• **Records to use**:
(** * femtoUniversePairTaskTrackTrackSpherHarMultKtExtended

    A shallow embedding of the pair task of
    PWGCF/FemtoUniverse/Tasks/femtoUniversePairTaskTrackTrackSpherHarMultKtExtended.cxx
    and the properties of its particle identification, pair loops, event
    mixing and covariance entry point.

    Numbers.  A [float] or [double] of the task is modelled by the real
    number it denotes: every comparison the task makes between finite values
    is the comparison of those reals (a [float] promoted to [double] keeps
    its value).  Not-a-number and the infinities are outside the model, and
    [TMath::Hypot] is the exact Euclidean norm.  [int] and [int8_t] values
    are integers of [Z]; where the task computes on [int], the result is
    reduced to 32 bits. *)

From Stdlib Require Import String.
From stdpp Require Import base list gmap.
From Stdlib Require Import ZArith Lia.
From Stdlib Require Import Reals Lra.

Local Open Scope R_scope.

(** ** Comparisons of the task as booleans *)

Definition Rltb (x y : R) : bool := if Rlt_dec x y then true else false.
Definition Rgtb (x y : R) : bool := Rltb y x.
Definition Rleb (x y : R) : bool := if Rle_dec x y then true else false.
Definition Rneqb (x y : R) : bool := if Req_dec_T x y then false else true.

(** [TMath::Hypot(x, y)] of ROOT, the Euclidean norm sqrt(x^2 + y^2). *)
Definition Hypot (x y : R) : R := sqrt (x * x + y * y).

(** ** Arithmetic on [int]

    A result is reduced to the 32-bit two's-complement range. *)

Definition int_wrap (z : Z) : Z :=
  ((z + 2147483648) mod 4294967296 - 2147483648)%Z.
Definition int_add (a b : Z) : Z := int_wrap (a + b).
Definition int_mul (a b : Z) : Z := int_wrap (a * b).

(** ** Configuration of the task (the [Configurable] members) *)

Record Config := {
  ConfNsigmaCombined : R;
  ConfNsigmaTPC : R;
  ConfTOFPtMin : R;
  ConfEtaMax : R;
  ConfPDGCodePartOne : Z;
  ConfPtLowPart1 : R;
  ConfPtHighPart1 : R;
  ConfChargePart1 : Z;
  ConfPDGCodePartTwo : Z;
  ConfPtLowPart2 : R;
  ConfPtHighPart2 : R;
  ConfChargePart2 : Z;
  ConfV0MLow : R;
  ConfV0MHigh : R;
  ConfNEventsMix : Z;
  ConfLMax : Z;
  ConfIsCPR : bool;
  cfgProcessPM : bool;
  cfgProcessPP : bool;
  cfgProcessMM : bool;
  doprocessSameEvent : bool;
  doprocessCov : bool;
  doprocessMixedEvent : bool
}.

(** The values the source gives to the configurables. *)
Definition defaultConfig : Config := {|
  ConfNsigmaCombined := 3.0;
  ConfNsigmaTPC := 3.0;
  ConfTOFPtMin := 0.5;
  ConfEtaMax := 0.8;
  ConfPDGCodePartOne := 211;
  ConfPtLowPart1 := 0.14;
  ConfPtHighPart1 := 1.5;
  ConfChargePart1 := 1;
  ConfPDGCodePartTwo := 211;
  ConfPtLowPart2 := 0.14;
  ConfPtHighPart2 := 1.5;
  ConfChargePart2 := -1;
  ConfV0MLow := 0.0;
  ConfV0MHigh := 25000.0;
  ConfNEventsMix := 5;
  ConfLMax := 2;
  ConfIsCPR := true;
  cfgProcessPM := false;
  cfgProcessPP := true;
  cfgProcessMM := true;
  doprocessSameEvent := true;
  doprocessCov := true;
  doprocessMixedEvent := true
|}.

(** ** Particle identification *)

Module PID.

(** PID for protons. *)
Definition IsProtonNSigma (cfg : Config) (mom nsigmaTPCPr nsigmaTOFPr : R) : bool :=
  if Rltb mom (ConfTOFPtMin cfg) then
    if Rltb (Rabs nsigmaTPCPr) (ConfNsigmaTPC cfg) then true else false
  else
    if Rltb (Hypot nsigmaTOFPr nsigmaTPCPr) (ConfNsigmaCombined cfg) then true else false.

Definition IsKaonNSigma (mom nsigmaTPCK nsigmaTOFK : R) : bool :=
  if Rltb mom 0.3 then
    if Rltb (Rabs nsigmaTPCK) 3.0 then true else false
  else if Rltb mom 0.45 then
    if Rltb (Rabs nsigmaTPCK) 2.0 then true else false
  else if Rltb mom 0.55 then
    if Rltb (Rabs nsigmaTPCK) 1.0 then true else false
  else if Rltb mom 1.5 then
    if Rltb (Rabs nsigmaTOFK) 3.0 && Rltb (Rabs nsigmaTPCK) 3.0 then true else false
  else if Rgtb mom 1.5 then
    if Rltb (Rabs nsigmaTOFK) 2.0 && Rltb (Rabs nsigmaTPCK) 3.0 then true else false
  else false.

Definition IsPionNSigma (cfg : Config) (mom nsigmaTPCPi nsigmaTOFPi : R) : bool :=
  if true then
    if Rltb mom (ConfTOFPtMin cfg) then
      if Rltb (Rabs nsigmaTPCPi) (ConfNsigmaTPC cfg) then true else false
    else
      if Rltb (Hypot nsigmaTOFPi nsigmaTPCPi) (ConfNsigmaCombined cfg) then true else false
  else false.

End PID.

(** The cut of the momentum band [mom] falls in, as [IsKaonNSigma] selects
    it; [None] where no band applies. *)
Definition kaonBand (mom : R) : option (option R * R) :=
  if Rlt_dec mom 0.3 then Some (None, 3.0)
  else if Rlt_dec mom 0.45 then Some (None, 2.0)
  else if Rlt_dec mom 0.55 then Some (None, 1.0)
  else if Rlt_dec mom 1.5 then Some (Some 3.0, 3.0)
  else if Rlt_dec 1.5 mom then Some (Some 2.0, 3.0)
  else None.

(** ** Data model: table rows *)

(** Species of [o2::track::PID] the task asks the track selection for. *)
Inductive PIDSpecies := Proton | Pion | Kaon.

(** A row of the joined particle table ([FDParticles] with [FDExtParticles]).
    [tpcNSigma] and [tofNSigma] hold the stored PID deviations of the track,
    one per species. *)
Record Particle := {
  partIndex : Z;
  fdCollisionId : Z;
  partType : Z;
  sign : Z;
  pt : R;
  eta : R;
  p : R;
  tpcNSigma : PIDSpecies -> R;
  tofNSigma : PIDSpecies -> R
}.

(** A row of the collision table ([FDCollisions]). *)
Record Collision := {
  globalIndex : Z;
  posZ : R;
  multNtr : Z;
  multV0M : R;
  magField : R
}.

Inductive EventType := same | mixed.

(** The six spherical-harmonics pair containers owned by the task. *)
Inductive Container :=
| sameEventMultCont | mixedEventMultCont
| sameEventMultContPP | mixedEventMultContPP
| sameEventMultContMM | mixedEventMultContMM.

(** What the task does to its collaborators: every call that fills a
    histogram or a container is recorded, in program order. *)
Inductive Effect :=
| hSECollisionBins_fill (bin : Z)
| hMECollisionBins_fill (bin : Z)
| eventHisto_fillQA (col : Collision)
| trackHistoPartOne_fillQA (part : Particle)
| trackHistoPartTwo_fillQA (part : Particle)
| fill_mult_NumDen (c : Container) (part1 part2 : Particle) (ev : EventType)
                   (maxl : Z) (multCol : Z) (kT : R)
| fill_mult_kT_Cov (c : Container) (ev : EventType) (JMax : Z).

(** ** The effects of the task as a monad

    A computation starts from the number of random generators constructed so
    far and yields the calls it made, the new number of generators and how
    it ended: normally, or in [LOGF(fatal, ...)], which ends the run. *)

Inductive Outcome (A : Type) :=
| Done (a : A)
| Fatal (msg : string) (arg : Z).
Arguments Done {A} a.
Arguments Fatal {A} msg arg.

Record Run (A : Type) := MkRun {
  trace : list Effect;
  gens : nat;
  outcome : Outcome A
}.
Arguments MkRun {A} trace gens outcome.
Arguments trace {A} r.
Arguments gens {A} r.
Arguments outcome {A} r.

Definition Eff (A : Type) : Type := nat -> Run A.

Definition eff_ret {A} (a : A) : Eff A := fun s => MkRun [] s (Done a).

Definition eff_bind {A B} (f : A -> Eff B) (m : Eff A) : Eff B :=
  fun s =>
    let r := m s in
    match outcome r with
    | Done a =>
        let r' := f a (gens r) in
        MkRun (trace r ++ trace r') (gens r') (outcome r')
    | Fatal msg arg => MkRun (trace r) (gens r) (Fatal msg arg)
    end.

#[global] Instance Eff_ret : MRet Eff := @eff_ret.
#[global] Instance Eff_bind : MBind Eff := @eff_bind.

Definition emit (e : Effect) : Eff unit := fun s => MkRun [e] s (Done tt).
Definition LOGF_fatal {A} (msg : string) (arg : Z) : Eff A :=
  fun s => MkRun [] s (Fatal msg arg).

(** A range-based [for] whose body may [continue]. *)
Fixpoint forM_ {A} (l : list A) (body : A -> Eff unit) : Eff unit :=
  match l with
  | [] => mret tt
  | x :: l' => body x ;; forM_ l' body
  end.

Definition when_ (b : bool) (m : Eff unit) : Eff unit :=
  if b then m else mret tt.

Definition is_fatal {A} (o : Outcome A) : bool :=
  match o with Fatal _ _ => true | Done _ => false end.

(** [new TRandom2(0)]: the seed 0 asks ROOT for a fresh seed, so every
    generator is a new one; the result is its number. *)
Definition new_TRandom2 : Eff nat := fun s => MkRun [] (S s) (Done s).

(** [randgen->Rndm()], the first draw of generator [randgen]. *)
Definition randgen_Rndm (Rndm : nat -> R) (randgen : nat) : Eff R :=
  mret (Rndm randgen).

(** ** Species dispatch *)

Module Dispatch.
Import PID.

Local Open Scope Z_scope.

Definition IsParticleNSigma (cfg : Config) (particle_number : Z)
    (mom nsigmaTPCPr nsigmaTOFPr nsigmaTPCPi nsigmaTOFPi nsigmaTPCK nsigmaTOFK : R)
  : Eff bool :=
  if particle_number =? 1 then
    let code := ConfPDGCodePartOne cfg in
    if (code =? 2212) || (code =? -2212) then
      mret (IsProtonNSigma cfg mom nsigmaTPCPr nsigmaTOFPr)
    else if (code =? 211) || (code =? -211) then
      mret (IsPionNSigma cfg mom nsigmaTPCPi nsigmaTOFPi)
    else if (code =? 321) || (code =? -321) then
      mret (IsKaonNSigma mom nsigmaTPCK nsigmaTOFK)
    else mret false
  else if particle_number =? 2 then
    let code := ConfPDGCodePartTwo cfg in
    if (code =? 2212) || (code =? -2212) then
      mret (IsProtonNSigma cfg mom nsigmaTPCPr nsigmaTOFPr)
    else if (code =? 211) || (code =? -211) then
      mret (IsPionNSigma cfg mom nsigmaTPCPi nsigmaTOFPi)
    else if (code =? 321) || (code =? -321) then
      mret (IsKaonNSigma mom nsigmaTPCK nsigmaTOFK)
    else mret false
  else
    LOGF_fatal "Wrong number of particle chosen! It should be 1 or 2. It is -> %d"%string
               particle_number.

(** [trackCuts.getNsigmaTPC(part, species)] and [getNsigmaTOF]. *)
Definition getNsigmaTPC (part : Particle) (species : PIDSpecies) : R :=
  tpcNSigma part species.
Definition getNsigmaTOF (part : Particle) (species : PIDSpecies) : R :=
  tofNSigma part species.

(** The call the pair loops make for a table row:
    [IsParticleNSigma((int8_t)n, part.p(), trackCuts.getNsigmaTPC(part, Proton), ...)]. *)
Definition gate (cfg : Config) (particle_number : Z) (part : Particle) : Eff bool :=
  IsParticleNSigma cfg particle_number (p part)
    (getNsigmaTPC part Proton) (getNsigmaTOF part Proton)
    (getNsigmaTPC part Pion) (getNsigmaTOF part Pion)
    (getNsigmaTPC part Kaon) (getNsigmaTOF part Kaon).

End Dispatch.

(** ** Pair combinatorics and event mixing of the framework *)

(** Modelled from the spec: [CombinationsFullIndexPolicy] of the analysis
    framework (Framework/ASoAHelpers.h is not among the sources).  Policy
    FullCross: every (i in A, j in B) pair, in the order of the two sets
    crossed by index. *)
Definition CombinationsFullIndexPolicy {A B} (setA : list A) (setB : list B)
  : list (A * B) :=
  flat_map (fun a => map (pair a) setB) setA.

(** Modelled from the spec: [CombinationsStrictlyUpperIndexPolicy] of the
    analysis framework (Framework/ASoAHelpers.h is not among the sources).
    Policy StrictUpper: every (i, j) with i < j, triangulated by index; the
    task passes the same set twice. *)
Fixpoint CombinationsStrictlyUpperIndexPolicy {A} (setA setB : list A)
  : list (A * A) :=
  match setA, setB with
  | a :: setA', _ :: setB' =>
      map (pair a) setB' ++ CombinationsStrictlyUpperIndexPolicy setA' setB'
  | _, _ => []
  end.

Module MixingPool.

(** Modelled from the spec: the mixing pool behind [soa::selfCombinations]
    (the block combination policy of Framework/ASoAHelpers.h is not among the
    sources).  Per bin an ordered buffer of at most [mixingDepth] events, in
    insertion order, oldest first. *)
Record MixingPool := {
  mixingDepth : nat;
  buffers : gmap Z (list Collision)
}.

Definition buffer (pool : MixingPool) (bin : Z) : list Collision :=
  default [] (buffers pool !! bin).

(** The last [n] entries of a buffer. *)
Definition mostRecent {A} (n : nat) (l : list A) : list A :=
  drop (length l - n) l.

• **Required action**: With the first line of the records as the start and the line holding "number it denotes: every" as the end, please copy exactly those lines and no others.

• **Result below**:
(** * femtoUniversePairTaskTrackTrackSpherHarMultKtExtended

    A shallow embedding of the pair task of
    PWGCF/FemtoUniverse/Tasks/femtoUniversePairTaskTrackTrackSpherHarMultKtExtended.cxx
    and the properties of its particle identification, pair loops, event
    mixing and covariance entry point.

    Numbers.  A [float] or [double] of the task is modelled by the real
    number it denotes: every comparison the task makes between finite values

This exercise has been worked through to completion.